** Opening RECORD EXCERPTS block **

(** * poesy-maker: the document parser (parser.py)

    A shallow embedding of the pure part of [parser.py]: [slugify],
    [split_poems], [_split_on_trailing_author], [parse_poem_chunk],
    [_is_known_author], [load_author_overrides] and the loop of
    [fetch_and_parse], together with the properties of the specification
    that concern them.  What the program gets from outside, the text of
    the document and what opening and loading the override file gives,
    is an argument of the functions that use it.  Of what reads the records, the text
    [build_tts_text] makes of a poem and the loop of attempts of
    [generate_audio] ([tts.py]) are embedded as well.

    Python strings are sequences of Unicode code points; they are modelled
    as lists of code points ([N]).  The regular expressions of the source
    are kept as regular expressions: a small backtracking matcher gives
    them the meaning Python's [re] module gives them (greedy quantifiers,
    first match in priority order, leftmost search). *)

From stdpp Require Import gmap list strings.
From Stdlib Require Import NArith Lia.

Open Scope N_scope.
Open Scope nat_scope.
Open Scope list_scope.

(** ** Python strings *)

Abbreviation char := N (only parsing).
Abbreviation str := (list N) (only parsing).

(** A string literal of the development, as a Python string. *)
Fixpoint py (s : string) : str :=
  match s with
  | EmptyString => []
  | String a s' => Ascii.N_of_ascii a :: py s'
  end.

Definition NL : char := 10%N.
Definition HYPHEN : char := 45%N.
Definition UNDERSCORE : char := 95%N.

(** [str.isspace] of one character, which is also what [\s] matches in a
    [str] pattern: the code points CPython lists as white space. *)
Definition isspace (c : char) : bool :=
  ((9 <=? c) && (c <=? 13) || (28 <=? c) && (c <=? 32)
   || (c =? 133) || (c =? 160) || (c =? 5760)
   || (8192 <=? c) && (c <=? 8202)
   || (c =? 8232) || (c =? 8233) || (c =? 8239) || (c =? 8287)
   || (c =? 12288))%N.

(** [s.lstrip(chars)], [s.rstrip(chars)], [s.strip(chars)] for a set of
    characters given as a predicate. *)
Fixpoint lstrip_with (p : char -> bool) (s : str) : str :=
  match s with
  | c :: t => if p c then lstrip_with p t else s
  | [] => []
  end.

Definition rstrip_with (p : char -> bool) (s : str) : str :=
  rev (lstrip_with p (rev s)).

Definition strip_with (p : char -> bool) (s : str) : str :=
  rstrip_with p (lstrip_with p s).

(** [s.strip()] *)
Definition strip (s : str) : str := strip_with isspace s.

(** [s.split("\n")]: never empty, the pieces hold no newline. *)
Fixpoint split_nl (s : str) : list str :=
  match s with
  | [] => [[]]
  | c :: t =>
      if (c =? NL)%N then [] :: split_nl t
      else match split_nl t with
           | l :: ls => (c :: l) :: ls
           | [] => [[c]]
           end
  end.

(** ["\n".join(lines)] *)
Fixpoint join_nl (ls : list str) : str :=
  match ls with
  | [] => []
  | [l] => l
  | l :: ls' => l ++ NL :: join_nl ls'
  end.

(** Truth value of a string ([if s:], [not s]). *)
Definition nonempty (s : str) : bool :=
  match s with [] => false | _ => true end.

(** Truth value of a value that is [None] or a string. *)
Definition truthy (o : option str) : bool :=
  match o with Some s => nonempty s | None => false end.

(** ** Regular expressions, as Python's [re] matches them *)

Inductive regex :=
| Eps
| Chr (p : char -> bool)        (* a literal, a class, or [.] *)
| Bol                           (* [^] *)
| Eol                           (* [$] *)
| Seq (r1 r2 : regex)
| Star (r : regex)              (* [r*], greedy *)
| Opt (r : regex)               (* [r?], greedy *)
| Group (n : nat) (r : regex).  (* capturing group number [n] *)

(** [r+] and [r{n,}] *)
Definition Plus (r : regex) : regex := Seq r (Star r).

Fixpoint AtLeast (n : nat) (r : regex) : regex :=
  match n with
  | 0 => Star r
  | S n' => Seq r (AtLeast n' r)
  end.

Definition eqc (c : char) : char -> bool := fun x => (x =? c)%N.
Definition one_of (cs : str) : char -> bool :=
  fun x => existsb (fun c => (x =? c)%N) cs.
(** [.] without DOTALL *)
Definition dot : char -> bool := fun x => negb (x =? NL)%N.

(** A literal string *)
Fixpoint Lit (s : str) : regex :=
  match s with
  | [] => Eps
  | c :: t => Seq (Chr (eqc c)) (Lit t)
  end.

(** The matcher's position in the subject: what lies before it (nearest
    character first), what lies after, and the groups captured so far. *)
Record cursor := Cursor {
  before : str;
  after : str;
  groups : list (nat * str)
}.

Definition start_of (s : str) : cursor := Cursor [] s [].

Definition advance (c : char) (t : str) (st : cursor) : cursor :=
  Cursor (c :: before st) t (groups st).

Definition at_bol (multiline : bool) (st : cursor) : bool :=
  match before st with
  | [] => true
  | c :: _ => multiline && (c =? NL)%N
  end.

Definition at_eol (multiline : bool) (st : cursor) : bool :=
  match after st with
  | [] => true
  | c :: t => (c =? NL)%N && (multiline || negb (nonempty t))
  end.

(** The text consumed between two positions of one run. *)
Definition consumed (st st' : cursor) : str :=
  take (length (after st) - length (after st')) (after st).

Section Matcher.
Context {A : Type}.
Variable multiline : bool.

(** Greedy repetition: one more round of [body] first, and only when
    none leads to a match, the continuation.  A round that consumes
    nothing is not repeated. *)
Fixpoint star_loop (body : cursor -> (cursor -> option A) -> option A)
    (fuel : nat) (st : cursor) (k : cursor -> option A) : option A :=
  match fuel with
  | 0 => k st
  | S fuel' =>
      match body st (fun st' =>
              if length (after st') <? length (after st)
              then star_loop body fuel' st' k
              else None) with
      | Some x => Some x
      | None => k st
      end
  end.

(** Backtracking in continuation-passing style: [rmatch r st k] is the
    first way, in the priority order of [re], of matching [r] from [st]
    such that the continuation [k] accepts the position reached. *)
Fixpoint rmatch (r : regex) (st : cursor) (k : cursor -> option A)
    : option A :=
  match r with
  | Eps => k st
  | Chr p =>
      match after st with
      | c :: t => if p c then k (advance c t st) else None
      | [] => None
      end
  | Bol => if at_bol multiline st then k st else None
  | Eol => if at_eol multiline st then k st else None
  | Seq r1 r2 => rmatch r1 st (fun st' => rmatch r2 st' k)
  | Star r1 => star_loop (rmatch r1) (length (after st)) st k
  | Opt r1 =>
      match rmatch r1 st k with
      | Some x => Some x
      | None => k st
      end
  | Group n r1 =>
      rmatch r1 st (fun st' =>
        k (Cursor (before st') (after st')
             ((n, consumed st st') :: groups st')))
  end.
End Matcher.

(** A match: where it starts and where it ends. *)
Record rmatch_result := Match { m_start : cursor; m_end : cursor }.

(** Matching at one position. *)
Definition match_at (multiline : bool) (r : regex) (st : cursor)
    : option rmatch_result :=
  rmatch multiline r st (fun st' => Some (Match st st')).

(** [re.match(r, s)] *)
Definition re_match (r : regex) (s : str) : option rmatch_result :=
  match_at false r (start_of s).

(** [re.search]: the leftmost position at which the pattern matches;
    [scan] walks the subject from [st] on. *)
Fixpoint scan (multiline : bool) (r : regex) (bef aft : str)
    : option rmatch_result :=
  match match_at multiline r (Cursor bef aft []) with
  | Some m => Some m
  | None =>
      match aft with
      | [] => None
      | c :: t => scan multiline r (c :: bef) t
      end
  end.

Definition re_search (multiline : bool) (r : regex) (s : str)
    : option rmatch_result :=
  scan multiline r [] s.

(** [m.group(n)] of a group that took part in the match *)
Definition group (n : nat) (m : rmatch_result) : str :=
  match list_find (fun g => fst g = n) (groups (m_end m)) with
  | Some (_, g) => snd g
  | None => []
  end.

** Closing RECORD EXCERPTS block **

» **WHAT THE EXERCISE ASKS**
Write out every entry exactly as given.

» **TASK ANSWER**
(** * poesy-maker: the document parser (parser.py)

    A shallow embedding of the pure part of [parser.py]: [slugify],
    [split_poems], [_split_on_trailing_author], [parse_poem_chunk],
    [_is_known_author], [load_author_overrides] and the loop of
    [fetch_and_parse], together with the properties of the specification
    that concern them.  What the program gets from outside, the text of
    the document and what opening and loading the override file gives,
    is an argument of the functions that use it.  Of what reads the records, the text
    [build_tts_text] makes of a poem and the loop of attempts of
    [generate_audio] ([tts.py]) are embedded as well.

    Python strings are sequences of Unicode code points; they are modelled
    as lists of code points ([N]).  The regular expressions of the source
    are kept as regular expressions: a small backtracking matcher gives
    them the meaning Python's [re] module gives them (greedy quantifiers,
    first match in priority order, leftmost search). *)

From stdpp Require Import gmap list strings.
From Stdlib Require Import NArith Lia.

Open Scope N_scope.
Open Scope nat_scope.
Open Scope list_scope.

(** ** Python strings *)

Abbreviation char := N (only parsing).
Abbreviation str := (list N) (only parsing).

(** A string literal of the development, as a Python string. *)
Fixpoint py (s : string) : str :=
  match s with
  | EmptyString => []
  | String a s' => Ascii.N_of_ascii a :: py s'
  end.

Definition NL : char := 10%N.
Definition HYPHEN : char := 45%N.
Definition UNDERSCORE : char := 95%N.

(** [str.isspace] of one character, which is also what [\s] matches in a
    [str] pattern: the code points CPython lists as white space. *)
Definition isspace (c : char) : bool :=
  ((9 <=? c) && (c <=? 13) || (28 <=? c) && (c <=? 32)
   || (c =? 133) || (c =? 160) || (c =? 5760)
   || (8192 <=? c) && (c <=? 8202)
   || (c =? 8232) || (c =? 8233) || (c =? 8239) || (c =? 8287)
   || (c =? 12288))%N.

(** [s.lstrip(chars)], [s.rstrip(chars)], [s.strip(chars)] for a set of
    characters given as a predicate. *)
Fixpoint lstrip_with (p : char -> bool) (s : str) : str :=
  match s with
  | c :: t => if p c then lstrip_with p t else s
  | [] => []
  end.

Definition rstrip_with (p : char -> bool) (s : str) : str :=
  rev (lstrip_with p (rev s)).

Definition strip_with (p : char -> bool) (s : str) : str :=
  rstrip_with p (lstrip_with p s).

(** [s.strip()] *)
Definition strip (s : str) : str := strip_with isspace s.

(** [s.split("\n")]: never empty, the pieces hold no newline. *)
Fixpoint split_nl (s : str) : list str :=
  match s with
  | [] => [[]]
  | c :: t =>
      if (c =? NL)%N then [] :: split_nl t
      else match split_nl t with
           | l :: ls => (c :: l) :: ls
           | [] => [[c]]
           end
  end.

(** ["\n".join(lines)] *)
Fixpoint join_nl (ls : list str) : str :=
  match ls with
  | [] => []
  | [l] => l
  | l :: ls' => l ++ NL :: join_nl ls'
  end.

(** Truth value of a string ([if s:], [not s]). *)
Definition nonempty (s : str) : bool :=
  match s with [] => false | _ => true end.

(** Truth value of a value that is [None] or a string. *)
Definition truthy (o : option str) : bool :=
  match o with Some s => nonempty s | None => false end.

(** ** Regular expressions, as Python's [re] matches them *)

Inductive regex :=
| Eps
| Chr (p : char -> bool)        (* a literal, a class, or [.] *)
| Bol                           (* [^] *)
| Eol                           (* [$] *)
| Seq (r1 r2 : regex)
| Star (r : regex)              (* [r*], greedy *)
| Opt (r : regex)               (* [r?], greedy *)
| Group (n : nat) (r : regex).  (* capturing group number [n] *)

(** [r+] and [r{n,}] *)
Definition Plus (r : regex) : regex := Seq r (Star r).

Fixpoint AtLeast (n : nat) (r : regex) : regex :=
  match n with
  | 0 => Star r
  | S n' => Seq r (AtLeast n' r)
  end.

Definition eqc (c : char) : char -> bool := fun x => (x =? c)%N.
Definition one_of (cs : str) : char -> bool :=
  fun x => existsb (fun c => (x =? c)%N) cs.
(** [.] without DOTALL *)
Definition dot : char -> bool := fun x => negb (x =? NL)%N.

(** A literal string *)
Fixpoint Lit (s : str) : regex :=
  match s with
  | [] => Eps
  | c :: t => Seq (Chr (eqc c)) (Lit t)
  end.

(** The matcher's position in the subject: what lies before it (nearest
    character first), what lies after, and the groups captured so far. *)
Record cursor := Cursor {
  before : str;
  after : str;
  groups : list (nat * str)
}.

Definition start_of (s : str) : cursor := Cursor [] s [].

Definition advance (c : char) (t : str) (st : cursor) : cursor :=
  Cursor (c :: before st) t (groups st).

Definition at_bol (multiline : bool) (st : cursor) : bool :=
  match before st with
  | [] => true
  | c :: _ => multiline && (c =? NL)%N
  end.

Definition at_eol (multiline : bool) (st : cursor) : bool :=
  match after st with
  | [] => true
  | c :: t => (c =? NL)%N && (multiline || negb (nonempty t))
  end.

(** The text consumed between two positions of one run. *)
Definition consumed (st st' : cursor) : str :=
  take (length (after st) - length (after st')) (after st).

Section Matcher.
Context {A : Type}.
Variable multiline : bool.

(** Greedy repetition: one more round of [body] first, and only when
    none leads to a match, the continuation.  A round that consumes
    nothing is not repeated. *)
Fixpoint star_loop (body : cursor -> (cursor -> option A) -> option A)
    (fuel : nat) (st : cursor) (k : cursor -> option A) : option A :=
  match fuel with
  | 0 => k st
  | S fuel' =>
      match body st (fun st' =>
              if length (after st') <? length (after st)
              then star_loop body fuel' st' k
              else None) with
      | Some x => Some x
      | None => k st
      end
  end.

(** Backtracking in continuation-passing style: [rmatch r st k] is the
    first way, in the priority order of [re], of matching [r] from [st]
    such that the continuation [k] accepts the position reached. *)
Fixpoint rmatch (r : regex) (st : cursor) (k : cursor -> option A)
    : option A :=
  match r with
  | Eps => k st
  | Chr p =>
      match after st with
      | c :: t => if p c then k (advance c t st) else None
      | [] => None
      end
  | Bol => if at_bol multiline st then k st else None
  | Eol => if at_eol multiline st then k st else None
  | Seq r1 r2 => rmatch r1 st (fun st' => rmatch r2 st' k)
  | Star r1 => star_loop (rmatch r1) (length (after st)) st k
  | Opt r1 =>
      match rmatch r1 st k with
      | Some x => Some x
      | None => k st
      end
  | Group n r1 =>
      rmatch r1 st (fun st' =>
        k (Cursor (before st') (after st')
             ((n, consumed st st') :: groups st')))
  end.
End Matcher.

(** A match: where it starts and where it ends. *)
Record rmatch_result := Match { m_start : cursor; m_end : cursor }.

(** Matching at one position. *)
Definition match_at (multiline : bool) (r : regex) (st : cursor)
    : option rmatch_result :=
  rmatch multiline r st (fun st' => Some (Match st st')).

(** [re.match(r, s)] *)
Definition re_match (r : regex) (s : str) : option rmatch_result :=
  match_at false r (start_of s).

(** [re.search]: the leftmost position at which the pattern matches;
    [scan] walks the subject from [st] on. *)
Fixpoint scan (multiline : bool) (r : regex) (bef aft : str)
    : option rmatch_result :=
  match match_at multiline r (Cursor bef aft []) with
  | Some m => Some m
  | None =>
      match aft with
      | [] => None
      | c :: t => scan multiline r (c :: bef) t
      end
  end.

Definition re_search (multiline : bool) (r : regex) (s : str)
    : option rmatch_result :=
  scan multiline r [] s.

(** [m.group(n)] of a group that took part in the match *)
Definition group (n : nat) (m : rmatch_result) : str :=
  match list_find (fun g => fst g = n) (groups (m_end m)) with
  | Some (_, g) => snd g
  | None => []
  end.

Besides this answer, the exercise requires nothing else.